----- THE RECORDS -----

(** The cells a stored rectangle denotes, whichever corner comes first. *)
Definition covers (r : Rect) (x y : Z) : Prop :=
  Z.min (r_x1 r) (r_x2 r) <= x <= Z.max (r_x1 r) (r_x2 r)
  /\ Z.min (r_y1 r) (r_y2 r) <= y <= Z.max (r_y1 r) (r_y2 r).

(** The test [changeSelection] makes before it scrolls an axis: the target
    is not listed in the window, or it is the window's last entry. *)
Definition notFullyVisible (visibleAxis : list Z) (p2 : Z) : bool :=
  negb (includes visibleAxis p2) || lastIs visibleAxis p2.

(** The direction of the step: forward when the target is at or past the
    last entry of the window, backward otherwise. *)
Definition increment (visibleAxis : list Z) (p2 : Z) : Z :=
  if lastLe visibleAxis p2 then 1 else -1.

Inductive Axis : Type := AxisX | AxisY.

Definition axisOf (a : Axis) (c : Cell) : Z :=
  match a with AxisX => c_x c | AxisY => c_y c end.

Definition axisFreeze (a : Axis) (props : Props) : Z :=
  match a with AxisX => freezeColumns props | AxisY => freezeRows props end.

Definition axisVisible (a : Axis) (columns rows : Window) : list Z :=
  match a with AxisX => visible columns | AxisY => visible rows end.

Definition axisScrollRequests (a : Axis) (acts : list Action) : list Z :=
  match a with
  | AxisX => scrollLeftRequests acts
  | AxisY => scrollTopRequests acts
  end.

(** The text ["a\tb\nc\td"]. *)
Definition pastedSample : string :=
  String "a" (String tab (String "b" (String newline
    (String "c" (String tab (String "d" EmptyString)))))).

Definition backspaceKey : KeyEvent := mkKeyEvent "Backspace" 8 8 false false false.
Definition deleteKey : KeyEvent := mkKeyEvent "Delete" 46 46 false false false.
Lemma rstrip_prefix s : exists post, s = Py.rstrip s +:+ post.
Proof.
  induction s as [|c s [post IH]]; cbn [Py.rstrip]; [now exists EmptyString|].
  destruct (Py.rstrip s) as [|d r] eqn:Hr.
  - destruct (Ascii.is_space c).
    + now exists (String c s).
    + exists s. reflexivity.
  - exists post. rewrite app_cons. now rewrite <- IH.
Qed.

Lemma strip_occurs s : occurs_in (Py.strip s) s.
Proof.
  unfold Py.strip. eapply occurs_in_trans; [|apply lstrip_occurs].
  destruct (rstrip_prefix (Py.lstrip s)) as [post Hp].
  exists EmptyString, post. now rewrite app_empty.
Qed.

(** A parameter name of the header occurs in the header. *)
Lemma header_param_occurs header k :
  is_Some (Header.params header !! k) -> occurs_in k header.
Proof.
  unfold Header.params. intros [v Hv].
  destruct (Py.split1 " " (Py.strip header)) as [|scheme [|rest [|]]] eqn:Hs;
    try (rewrite lookup_empty in Hv; discriminate).
  destruct (String.eqb scheme "OAuth");
    [|rewrite lookup_empty in Hv; discriminate].
  apply elem_of_list_to_map_2, list_elem_of_omap in Hv
    as (part & Hpart & Hparse).
  unfold Header.parse_pair in Hparse.
  destruct (Py.split1 "=" (Py.strip part)) as [|k' [|v' [|]]] eqn:Hkv;
    try discriminate.
  injection Hparse as -> _.
  apply split1_two in Hkv. apply split1_two in Hs.
  assert (occurs_in k (Py.strip part)) as Hk.
  { rewrite Hkv. exists EmptyString, (String "=" v'). now rewrite app_empty. }
  apply (occurs_in_trans _ _ _ Hk).
  apply (occurs_in_trans _ _ _ (strip_occurs part)).
  apply split_go_occurs in Hpart. unfold String.rev in Hpart.
  cbn [String.rev_app] in Hpart. rewrite app_empty in Hpart.
  apply (occurs_in_trans _ _ _ Hpart).
  apply (occurs_in_trans rest (Py.strip header) header).
  - rewrite Hs. exists (scheme +:+ " "), EmptyString.
    now rewrite str_app_empty_r, str_app_assoc.
  - apply strip_occurs.
Qed.
(** * UltraThink orchestrator (src/ultrathink-example.py)

    A shallow embedding of [UltraThinkOrchestrator]: the request analyser,
    the four thinking patterns (sequential, parallel, hierarchical, mesh),
    the simulated agent executor and the synthesiser, followed by the
    properties of the orchestration pipeline.

    Conventions of the embedding.
    - A Python [str] is the list of its Unicode code points.  [str.split]
      and [in] are written out; [str.lower] is a parameter of the analyser
      (a lower-casing of Basic Latin and Latin-1 is used to run examples).
    - The [async] methods run on one event loop; they are written in a state
      and exception monad over a [world] that holds the subtask dicts
      (mutable objects behind references), the agent registry, the trace of
      what the program printed and of the executor calls, and the clock.
      The dicts that [analyze_request] builds become objects of the world
      when [execute_ultrathink] hands them to a strategy; nothing changes
      them before.  References given to a strategy are allocated.
    - The only place where several coroutines are in flight is
      [asyncio.gather]; the order in which they complete is a parameter.
    - Python's [int / int] is the float nearest to the exact quotient.  The
      confidence score is kept as that exact quotient, a rational in lowest
      terms, and [> 0.8] is the comparison with 4/5; the two comparisons
      agree on [k / n] as long as [n] is below 10^15. *)

From Stdlib Require Import String Ascii.
From Stdlib Require Import QArith Qreduction Permutation.
From stdpp Require Import base option list gmap.

Local Open Scope nat_scope.

(** ** Python strings *)

Module PyStr.

(** A code point. *)
Definition char : Type := N.

Definition str : Type := list char.

(** An ASCII literal, one code point per character. *)
Fixpoint lit (s : String.string) : str :=
  match s with
  | String.EmptyString => []
  | String.String a s' => Ascii.N_of_ascii a :: lit s'
  end.

Arguments lit s%_string.

(** [str.isspace] on one code point: the characters CPython's
    [_PyUnicode_IsWhitespace] accepts. *)
Definition isspace (c : char) : bool :=
  ((9 <=? c) && (c <=? 13) || (28 <=? c) && (c <=? 32)
   || (c =? 133) || (c =? 160) || (c =? 5760)
   || (8192 <=? c) && (c <=? 8202)
   || (c =? 8232) || (c =? 8233) || (c =? 8239) || (c =? 8287)
   || (c =? 12288))%N.

(** [s.split()] with no argument: the maximal runs of non-whitespace
    characters, in order.  [cur] is the run being read, reversed. *)
Fixpoint split_from (cur : str) (s : str) : list str :=
  match s with
  | [] => match cur with [] => [] | _ => [rev cur] end
  | c :: s' =>
      if isspace c
      then match cur with
           | [] => split_from [] s'
           | _ => rev cur :: split_from [] s'
           end
      else split_from (c :: cur) s'
  end.

Definition split (s : str) : list str := split_from [] s.

(** [s.startswith(p)]. *)
Fixpoint startswith (p s : str) : bool :=
  match p, s with
  | [], _ => true
  | _ :: _, [] => false
  | a :: p', b :: s' => (a =? b)%N && startswith p' s'
  end.

(** [p in s]: [p] occurs in [s] as a contiguous run. *)
Fixpoint contains (p s : str) : bool :=
  startswith p s ||
  match s with
  | [] => false
  | _ :: s' => contains p s'
  end.

(** [a == b] on strings. *)
Definition eqb (a b : str) : bool := bool_decide (a = b).

(** A lower-casing that covers Basic Latin and the Latin-1 Supplement,
    the blocks the keywords of the analyser are written in.  Used to run
    the model on concrete requests; the development is otherwise
    parametric in [str.lower]. *)
Definition lower_latin1_char (c : char) : char :=
  (if (65 <=? c) && (c <=? 90) then c + 32
   else if (192 <=? c) && (c <=? 222) && negb (c =? 215) then c + 32
   else c)%N.

Definition lower_latin1 (s : str) : str := map lower_latin1_char s.

(** The number of words of a request as the specification counts them:
    the positions where a non-whitespace character starts the string or
    follows a whitespace character. *)
Fixpoint word_starts (prev_space : bool) (s : str) : nat :=
  match s with
  | [] => 0
  | c :: s' =>
      (if prev_space && negb (isspace c) then 1 else 0)
      + word_starts (isspace c) s'
  end.

Definition word_count (s : str) : nat := word_starts true s.

End PyStr.

Import PyStr.

(** ** Data model: the dicts the orchestrator passes around *)

(** An entry of [artifacts]. *)
Record Artifact := { type : str; content : str }.

(** The dict [simulate_agent_execution] returns.  [artifacts] is read with
    [result.get("artifacts", [])], so the key may be absent. *)
Module Result.
Record t := {
  agent : str;
  task : str;
  result : str;
  execution_time : Q;
  status : str;
  artifacts : option (list Artifact)
}.
End Result.

(** A subtask dict: [agent], [task] and, once a strategy has set it,
    [previous_result]. *)
Module Subtask.
Record t := {
  agent : str;
  task : str;
  previous_result : option Result.t
}.

Definition make (a k : str) : t :=
  {| agent := a; task := k; previous_result := None |}.
End Subtask.
(** * Joshua audio worklets: capture chunker and adaptive playout buffer

    A shallow embedding of the two AudioWorklet processors of the frontend,
    [JoshuaAudioProcessor] (playout, jitter buffer) and [JoshuaMicProcessor]
    (capture, resampler and chunker), and of the PCM16 conversions of the
    audio client between them and the socket, followed by the properties
    of their queueing, buffering, chunking and conversion logic.

    Conventions of the embedding:
    - JavaScript numbers that hold sample counts, offsets and indices are
      integers far below 2^53; they are modelled as [Z] (they can go negative,
      e.g. [remainingPartialBufferSamples]).
    - Samples and the time metrics are IEEE binary64 values, modelled by the
      primitive floats of Rocq; a store into a [Float32Array] rounds to
      binary32 ([fround]).
    - [this] is an explicit record threaded through every method; a method
      that can throw returns a [result].
    - [while] loops run on fuel; the fuel handed to each loop is proved
      sufficient on every state, so [OutOfFuel] is never the outcome
      ([process_fuel], [onmessage_fuel], [chunk_loop_spec]).
    - The sample rate of the audio context is an integral number of Hz. *)

From Stdlib Require Import ZArith List Lia Bool Arith.
From Stdlib Require Import Floats.
Import ListNotations.

#[local] Open Scope Z_scope.

(* ================================================================== *)
(** ** JavaScript runtime: errors, numbers, arrays *)

Module JS.

Inductive error : Set := RangeError | TypeError | OutOfFuel.

Inductive result (A : Type) : Type :=
| Ok (a : A)
| Err (e : error).
Arguments Ok {A} a.
Arguments Err {A} e.

Definition bind {A B : Type} (c : result A) (k : A -> result B) : result B :=
  match c with
  | Ok a => k a
  | Err e => Err e
  end.

Definition is_ok {A : Type} (c : result A) : bool :=
  match c with Ok _ => true | Err _ => false end.

(** [while (cond) body], at most [fuel] executions of the body. *)
Fixpoint while {S : Type} (fuel : nat) (cond : S -> bool)
         (body : S -> result S) (s : S) : result S :=
  if cond s then
    match fuel with
    | O => Err OutOfFuel
    | Datatypes.S k =>
        match body s with
        | Ok s' => while k cond body s'
        | Err e => Err e
        end
    end
  else Ok s.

-----

EXERCISE DETAILS.
Which lines above run from the one containing "#[local] Open Scope Z_scope." down to the one containing "result A) (k"? Repeat exactly those, both ends included, and nothing else.

EXERCISE SOLUTION.
#[local] Open Scope Z_scope.

(* ================================================================== *)
(** ** JavaScript runtime: errors, numbers, arrays *)

Module JS.

Inductive error : Set := RangeError | TypeError | OutOfFuel.

Inductive result (A : Type) : Type :=
| Ok (a : A)
| Err (e : error).
Arguments Ok {A} a.
Arguments Err {A} e.

Definition bind {A B : Type} (c : result A) (k : A -> result B) : result B :=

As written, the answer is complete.